[[ Records provided open ]]

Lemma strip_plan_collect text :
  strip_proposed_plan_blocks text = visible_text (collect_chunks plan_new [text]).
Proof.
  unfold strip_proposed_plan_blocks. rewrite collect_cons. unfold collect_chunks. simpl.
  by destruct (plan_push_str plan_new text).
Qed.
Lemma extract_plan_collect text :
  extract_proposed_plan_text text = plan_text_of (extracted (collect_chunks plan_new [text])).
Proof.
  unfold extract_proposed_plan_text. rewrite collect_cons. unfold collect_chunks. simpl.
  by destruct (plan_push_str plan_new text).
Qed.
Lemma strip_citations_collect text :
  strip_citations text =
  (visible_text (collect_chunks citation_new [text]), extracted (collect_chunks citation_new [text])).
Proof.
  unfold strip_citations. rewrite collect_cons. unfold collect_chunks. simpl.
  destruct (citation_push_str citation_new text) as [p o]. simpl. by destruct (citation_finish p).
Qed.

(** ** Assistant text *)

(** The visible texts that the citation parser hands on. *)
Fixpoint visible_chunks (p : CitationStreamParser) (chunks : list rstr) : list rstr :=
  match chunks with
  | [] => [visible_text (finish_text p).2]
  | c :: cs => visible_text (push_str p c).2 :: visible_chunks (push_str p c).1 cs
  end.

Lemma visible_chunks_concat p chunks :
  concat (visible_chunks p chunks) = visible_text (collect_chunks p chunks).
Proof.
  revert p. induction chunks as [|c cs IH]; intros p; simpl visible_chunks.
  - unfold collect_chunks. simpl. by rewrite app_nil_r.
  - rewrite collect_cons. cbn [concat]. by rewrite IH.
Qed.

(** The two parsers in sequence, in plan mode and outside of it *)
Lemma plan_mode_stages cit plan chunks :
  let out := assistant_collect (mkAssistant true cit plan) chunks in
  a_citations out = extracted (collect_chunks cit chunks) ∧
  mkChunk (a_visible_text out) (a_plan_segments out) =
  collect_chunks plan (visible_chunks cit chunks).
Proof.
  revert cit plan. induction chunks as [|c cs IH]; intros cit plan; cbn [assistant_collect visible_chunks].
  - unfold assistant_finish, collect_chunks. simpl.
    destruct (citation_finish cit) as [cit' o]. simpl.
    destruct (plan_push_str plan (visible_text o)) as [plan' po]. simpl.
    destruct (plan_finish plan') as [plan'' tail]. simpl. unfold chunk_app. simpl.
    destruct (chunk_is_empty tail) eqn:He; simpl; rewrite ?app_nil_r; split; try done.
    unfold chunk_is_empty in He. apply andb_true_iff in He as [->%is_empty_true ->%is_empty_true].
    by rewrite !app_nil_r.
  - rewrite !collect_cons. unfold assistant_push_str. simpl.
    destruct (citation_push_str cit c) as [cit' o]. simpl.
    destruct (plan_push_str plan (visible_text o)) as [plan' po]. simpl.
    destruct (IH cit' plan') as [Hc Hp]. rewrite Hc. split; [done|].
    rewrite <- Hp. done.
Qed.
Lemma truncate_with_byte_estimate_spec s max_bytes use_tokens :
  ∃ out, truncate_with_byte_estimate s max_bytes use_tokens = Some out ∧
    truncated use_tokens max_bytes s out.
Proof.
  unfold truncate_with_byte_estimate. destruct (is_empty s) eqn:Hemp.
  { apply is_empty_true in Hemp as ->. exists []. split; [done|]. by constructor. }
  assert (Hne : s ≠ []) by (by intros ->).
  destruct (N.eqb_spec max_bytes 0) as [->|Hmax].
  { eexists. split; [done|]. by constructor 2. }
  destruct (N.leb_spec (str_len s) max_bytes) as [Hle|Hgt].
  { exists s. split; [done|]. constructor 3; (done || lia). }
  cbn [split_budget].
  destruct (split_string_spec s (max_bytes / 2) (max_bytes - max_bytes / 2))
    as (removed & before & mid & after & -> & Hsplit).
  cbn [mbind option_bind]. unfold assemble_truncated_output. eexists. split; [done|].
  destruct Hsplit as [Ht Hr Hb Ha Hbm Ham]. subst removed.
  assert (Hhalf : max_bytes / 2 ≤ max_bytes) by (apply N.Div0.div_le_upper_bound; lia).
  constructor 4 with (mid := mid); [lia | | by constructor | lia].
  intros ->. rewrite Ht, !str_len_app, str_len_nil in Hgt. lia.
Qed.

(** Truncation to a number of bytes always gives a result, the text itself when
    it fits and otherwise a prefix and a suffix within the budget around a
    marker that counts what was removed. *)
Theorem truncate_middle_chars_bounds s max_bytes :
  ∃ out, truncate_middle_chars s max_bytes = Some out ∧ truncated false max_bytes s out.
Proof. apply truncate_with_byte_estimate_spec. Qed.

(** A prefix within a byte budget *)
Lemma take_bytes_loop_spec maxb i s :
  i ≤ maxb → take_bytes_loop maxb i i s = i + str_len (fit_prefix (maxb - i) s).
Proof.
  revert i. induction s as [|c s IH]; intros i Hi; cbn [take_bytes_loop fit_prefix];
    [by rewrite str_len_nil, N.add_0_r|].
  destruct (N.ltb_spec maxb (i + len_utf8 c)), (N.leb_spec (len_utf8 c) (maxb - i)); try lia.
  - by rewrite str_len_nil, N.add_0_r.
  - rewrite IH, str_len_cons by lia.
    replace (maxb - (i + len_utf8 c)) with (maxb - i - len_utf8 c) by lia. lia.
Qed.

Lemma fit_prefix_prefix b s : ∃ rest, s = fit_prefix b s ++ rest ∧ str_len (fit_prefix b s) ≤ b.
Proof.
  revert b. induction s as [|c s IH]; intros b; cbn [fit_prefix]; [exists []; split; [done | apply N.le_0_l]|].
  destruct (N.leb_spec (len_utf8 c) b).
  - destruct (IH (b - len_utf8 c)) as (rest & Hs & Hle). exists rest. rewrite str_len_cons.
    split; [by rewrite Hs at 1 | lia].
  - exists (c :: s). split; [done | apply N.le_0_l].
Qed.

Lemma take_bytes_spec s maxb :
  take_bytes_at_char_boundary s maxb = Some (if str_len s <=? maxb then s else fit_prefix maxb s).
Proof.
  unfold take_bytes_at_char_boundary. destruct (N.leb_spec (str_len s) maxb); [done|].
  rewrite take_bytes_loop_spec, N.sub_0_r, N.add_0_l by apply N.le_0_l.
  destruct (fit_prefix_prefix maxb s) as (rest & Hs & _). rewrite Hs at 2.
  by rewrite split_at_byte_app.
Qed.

[[ Records provided closed ]]
[[ Records provided open ]]

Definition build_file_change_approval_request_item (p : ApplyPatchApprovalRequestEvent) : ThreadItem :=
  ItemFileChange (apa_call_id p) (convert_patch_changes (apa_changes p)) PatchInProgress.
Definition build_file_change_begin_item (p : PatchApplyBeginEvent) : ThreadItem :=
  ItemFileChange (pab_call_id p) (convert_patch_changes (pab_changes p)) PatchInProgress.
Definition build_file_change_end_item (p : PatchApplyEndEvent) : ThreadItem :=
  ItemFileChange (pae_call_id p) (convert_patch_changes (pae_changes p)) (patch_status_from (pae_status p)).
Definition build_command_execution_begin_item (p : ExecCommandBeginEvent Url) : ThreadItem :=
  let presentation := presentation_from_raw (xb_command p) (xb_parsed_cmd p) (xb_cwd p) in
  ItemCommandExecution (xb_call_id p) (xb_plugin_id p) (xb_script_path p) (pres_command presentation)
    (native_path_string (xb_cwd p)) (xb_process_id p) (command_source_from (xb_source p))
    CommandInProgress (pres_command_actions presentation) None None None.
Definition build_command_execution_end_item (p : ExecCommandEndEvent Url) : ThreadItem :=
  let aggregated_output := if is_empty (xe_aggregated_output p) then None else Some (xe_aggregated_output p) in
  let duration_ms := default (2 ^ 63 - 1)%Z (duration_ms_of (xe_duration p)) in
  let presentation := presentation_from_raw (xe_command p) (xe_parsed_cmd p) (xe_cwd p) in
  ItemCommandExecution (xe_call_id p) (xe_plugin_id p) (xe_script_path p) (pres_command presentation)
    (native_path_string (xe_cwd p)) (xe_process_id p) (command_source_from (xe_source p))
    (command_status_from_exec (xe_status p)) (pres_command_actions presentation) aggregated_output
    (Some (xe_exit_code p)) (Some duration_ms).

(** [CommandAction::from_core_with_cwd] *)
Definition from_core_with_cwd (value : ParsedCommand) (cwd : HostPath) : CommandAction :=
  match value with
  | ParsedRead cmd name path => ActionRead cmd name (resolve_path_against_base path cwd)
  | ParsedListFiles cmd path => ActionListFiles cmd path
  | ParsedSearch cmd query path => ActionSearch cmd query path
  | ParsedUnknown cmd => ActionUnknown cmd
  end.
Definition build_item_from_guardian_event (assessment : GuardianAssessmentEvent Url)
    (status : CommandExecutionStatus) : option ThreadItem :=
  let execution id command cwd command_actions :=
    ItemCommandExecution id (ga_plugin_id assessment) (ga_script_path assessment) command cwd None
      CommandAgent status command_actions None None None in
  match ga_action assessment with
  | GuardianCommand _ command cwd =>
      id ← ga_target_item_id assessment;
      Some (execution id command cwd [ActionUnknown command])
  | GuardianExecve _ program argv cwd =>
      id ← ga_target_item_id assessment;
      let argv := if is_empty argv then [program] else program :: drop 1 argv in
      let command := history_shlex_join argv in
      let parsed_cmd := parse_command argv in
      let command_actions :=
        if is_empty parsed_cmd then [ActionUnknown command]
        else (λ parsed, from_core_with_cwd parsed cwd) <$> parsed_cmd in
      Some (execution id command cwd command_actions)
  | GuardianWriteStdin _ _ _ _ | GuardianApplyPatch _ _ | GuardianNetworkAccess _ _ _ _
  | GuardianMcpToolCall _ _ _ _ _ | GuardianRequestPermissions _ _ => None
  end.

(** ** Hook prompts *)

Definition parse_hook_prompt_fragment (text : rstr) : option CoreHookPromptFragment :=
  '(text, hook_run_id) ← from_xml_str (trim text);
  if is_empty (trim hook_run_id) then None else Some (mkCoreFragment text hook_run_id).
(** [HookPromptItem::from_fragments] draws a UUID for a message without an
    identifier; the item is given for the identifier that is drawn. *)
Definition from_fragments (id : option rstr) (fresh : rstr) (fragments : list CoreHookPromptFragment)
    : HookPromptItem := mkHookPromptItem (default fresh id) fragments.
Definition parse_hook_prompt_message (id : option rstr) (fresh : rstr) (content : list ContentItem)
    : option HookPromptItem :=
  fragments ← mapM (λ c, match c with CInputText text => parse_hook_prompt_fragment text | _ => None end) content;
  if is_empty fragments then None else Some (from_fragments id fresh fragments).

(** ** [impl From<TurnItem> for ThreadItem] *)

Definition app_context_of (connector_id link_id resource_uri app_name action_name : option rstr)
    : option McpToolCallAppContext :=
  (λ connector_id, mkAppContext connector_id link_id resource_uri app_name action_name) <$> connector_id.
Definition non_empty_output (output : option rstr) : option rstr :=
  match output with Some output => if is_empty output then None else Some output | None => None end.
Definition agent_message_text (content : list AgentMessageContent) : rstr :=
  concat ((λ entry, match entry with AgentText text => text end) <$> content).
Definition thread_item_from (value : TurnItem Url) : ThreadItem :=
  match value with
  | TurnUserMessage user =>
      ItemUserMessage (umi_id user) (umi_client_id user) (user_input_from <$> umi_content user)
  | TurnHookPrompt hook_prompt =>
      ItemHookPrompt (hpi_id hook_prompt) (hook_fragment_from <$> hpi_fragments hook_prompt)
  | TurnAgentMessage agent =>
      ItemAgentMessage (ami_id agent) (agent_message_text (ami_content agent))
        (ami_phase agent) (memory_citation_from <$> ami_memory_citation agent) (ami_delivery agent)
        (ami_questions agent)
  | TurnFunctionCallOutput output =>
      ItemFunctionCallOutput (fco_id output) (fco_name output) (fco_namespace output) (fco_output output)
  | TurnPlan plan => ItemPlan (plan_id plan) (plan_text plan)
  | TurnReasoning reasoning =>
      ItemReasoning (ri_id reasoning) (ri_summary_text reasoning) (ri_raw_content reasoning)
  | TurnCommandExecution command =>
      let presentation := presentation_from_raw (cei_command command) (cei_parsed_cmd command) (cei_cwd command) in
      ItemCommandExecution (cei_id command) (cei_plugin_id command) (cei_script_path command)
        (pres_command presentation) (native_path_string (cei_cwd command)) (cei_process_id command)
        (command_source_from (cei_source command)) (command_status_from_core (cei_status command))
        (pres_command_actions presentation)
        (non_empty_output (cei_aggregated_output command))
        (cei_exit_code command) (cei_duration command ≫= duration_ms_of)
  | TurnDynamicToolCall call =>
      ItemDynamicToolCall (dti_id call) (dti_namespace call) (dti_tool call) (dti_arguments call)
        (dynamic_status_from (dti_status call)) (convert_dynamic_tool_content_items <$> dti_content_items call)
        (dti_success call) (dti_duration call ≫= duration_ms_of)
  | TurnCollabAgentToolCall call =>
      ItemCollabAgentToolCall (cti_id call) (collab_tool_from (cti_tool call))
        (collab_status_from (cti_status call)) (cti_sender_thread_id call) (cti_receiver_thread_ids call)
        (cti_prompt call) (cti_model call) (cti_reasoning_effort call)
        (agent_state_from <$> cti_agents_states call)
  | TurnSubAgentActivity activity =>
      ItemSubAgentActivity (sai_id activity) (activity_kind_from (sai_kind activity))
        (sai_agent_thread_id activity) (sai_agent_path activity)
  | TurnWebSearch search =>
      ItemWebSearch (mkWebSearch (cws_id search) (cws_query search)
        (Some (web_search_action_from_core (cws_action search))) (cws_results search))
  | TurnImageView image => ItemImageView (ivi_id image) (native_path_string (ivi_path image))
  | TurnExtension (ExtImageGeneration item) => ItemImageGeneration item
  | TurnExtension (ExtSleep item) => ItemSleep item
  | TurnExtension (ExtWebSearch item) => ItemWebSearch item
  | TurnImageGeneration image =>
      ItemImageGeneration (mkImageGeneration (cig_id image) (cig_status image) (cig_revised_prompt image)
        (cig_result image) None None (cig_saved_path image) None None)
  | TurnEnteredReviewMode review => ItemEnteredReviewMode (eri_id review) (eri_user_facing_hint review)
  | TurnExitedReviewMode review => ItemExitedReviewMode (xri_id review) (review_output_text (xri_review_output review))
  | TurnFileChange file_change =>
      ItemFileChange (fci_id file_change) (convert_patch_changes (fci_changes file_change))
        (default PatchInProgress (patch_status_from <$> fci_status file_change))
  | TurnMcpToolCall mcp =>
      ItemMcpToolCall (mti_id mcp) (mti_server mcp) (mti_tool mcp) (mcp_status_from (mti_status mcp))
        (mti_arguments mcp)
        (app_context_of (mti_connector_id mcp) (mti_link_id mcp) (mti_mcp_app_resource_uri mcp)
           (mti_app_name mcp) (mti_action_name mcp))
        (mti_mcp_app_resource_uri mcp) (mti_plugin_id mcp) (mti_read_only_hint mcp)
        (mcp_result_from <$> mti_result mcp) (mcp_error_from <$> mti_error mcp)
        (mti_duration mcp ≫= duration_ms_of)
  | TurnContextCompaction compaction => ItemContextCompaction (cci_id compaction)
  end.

[[ Records provided closed ]]
[[ Records provided open ]]

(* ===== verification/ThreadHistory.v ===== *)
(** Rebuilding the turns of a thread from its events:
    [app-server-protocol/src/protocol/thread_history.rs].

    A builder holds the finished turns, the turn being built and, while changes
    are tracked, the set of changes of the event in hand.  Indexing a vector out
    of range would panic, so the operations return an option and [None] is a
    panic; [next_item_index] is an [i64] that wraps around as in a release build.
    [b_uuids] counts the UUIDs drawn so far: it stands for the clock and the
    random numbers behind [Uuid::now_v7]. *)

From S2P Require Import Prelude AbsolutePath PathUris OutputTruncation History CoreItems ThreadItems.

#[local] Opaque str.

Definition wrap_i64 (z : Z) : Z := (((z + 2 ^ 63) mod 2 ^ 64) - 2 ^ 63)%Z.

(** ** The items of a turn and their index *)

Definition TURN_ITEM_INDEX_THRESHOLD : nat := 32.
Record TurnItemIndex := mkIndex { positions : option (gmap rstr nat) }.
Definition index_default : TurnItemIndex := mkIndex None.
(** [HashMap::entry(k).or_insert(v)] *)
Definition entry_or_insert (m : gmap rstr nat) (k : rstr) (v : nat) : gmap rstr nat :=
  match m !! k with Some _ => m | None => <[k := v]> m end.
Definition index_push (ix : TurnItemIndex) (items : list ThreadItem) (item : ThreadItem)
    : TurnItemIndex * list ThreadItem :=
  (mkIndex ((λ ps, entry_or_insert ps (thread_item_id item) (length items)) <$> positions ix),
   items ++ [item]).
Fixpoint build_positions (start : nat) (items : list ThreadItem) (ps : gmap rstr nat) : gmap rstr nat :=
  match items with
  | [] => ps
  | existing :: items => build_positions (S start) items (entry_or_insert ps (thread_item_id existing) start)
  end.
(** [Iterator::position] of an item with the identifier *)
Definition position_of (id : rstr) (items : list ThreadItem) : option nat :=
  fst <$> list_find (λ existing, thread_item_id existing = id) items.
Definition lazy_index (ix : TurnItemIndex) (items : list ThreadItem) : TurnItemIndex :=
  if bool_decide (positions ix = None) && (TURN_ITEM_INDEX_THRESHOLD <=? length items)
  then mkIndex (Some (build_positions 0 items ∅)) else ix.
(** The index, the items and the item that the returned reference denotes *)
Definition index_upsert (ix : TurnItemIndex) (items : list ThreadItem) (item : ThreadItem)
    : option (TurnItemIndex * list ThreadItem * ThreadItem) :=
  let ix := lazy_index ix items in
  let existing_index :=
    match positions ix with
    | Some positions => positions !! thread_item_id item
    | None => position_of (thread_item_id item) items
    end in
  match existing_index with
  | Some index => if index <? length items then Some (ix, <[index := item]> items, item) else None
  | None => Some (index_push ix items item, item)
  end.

[[ Records provided closed ]]

Take the entries above and return only the lines from the one with "ItemCommandExecution (xe_call_id p)" to the one with "if is_empty (trim", both included, unchanged.

  ItemCommandExecution (xe_call_id p) (xe_plugin_id p) (xe_script_path p) (pres_command presentation)
    (native_path_string (xe_cwd p)) (xe_process_id p) (command_source_from (xe_source p))
    (command_status_from_exec (xe_status p)) (pres_command_actions presentation) aggregated_output
    (Some (xe_exit_code p)) (Some duration_ms).

(** [CommandAction::from_core_with_cwd] *)
Definition from_core_with_cwd (value : ParsedCommand) (cwd : HostPath) : CommandAction :=
  match value with
  | ParsedRead cmd name path => ActionRead cmd name (resolve_path_against_base path cwd)
  | ParsedListFiles cmd path => ActionListFiles cmd path
  | ParsedSearch cmd query path => ActionSearch cmd query path
  | ParsedUnknown cmd => ActionUnknown cmd
  end.
Definition build_item_from_guardian_event (assessment : GuardianAssessmentEvent Url)
    (status : CommandExecutionStatus) : option ThreadItem :=
  let execution id command cwd command_actions :=
    ItemCommandExecution id (ga_plugin_id assessment) (ga_script_path assessment) command cwd None
      CommandAgent status command_actions None None None in
  match ga_action assessment with
  | GuardianCommand _ command cwd =>
      id ← ga_target_item_id assessment;
      Some (execution id command cwd [ActionUnknown command])
  | GuardianExecve _ program argv cwd =>
      id ← ga_target_item_id assessment;
      let argv := if is_empty argv then [program] else program :: drop 1 argv in
      let command := history_shlex_join argv in
      let parsed_cmd := parse_command argv in
      let command_actions :=
        if is_empty parsed_cmd then [ActionUnknown command]
        else (λ parsed, from_core_with_cwd parsed cwd) <$> parsed_cmd in
      Some (execution id command cwd command_actions)
  | GuardianWriteStdin _ _ _ _ | GuardianApplyPatch _ _ | GuardianNetworkAccess _ _ _ _
  | GuardianMcpToolCall _ _ _ _ _ | GuardianRequestPermissions _ _ => None
  end.

(** ** Hook prompts *)

Definition parse_hook_prompt_fragment (text : rstr) : option CoreHookPromptFragment :=
  '(text, hook_run_id) ← from_xml_str (trim text);
  if is_empty (trim hook_run_id) then None else Some (mkCoreFragment text hook_run_id).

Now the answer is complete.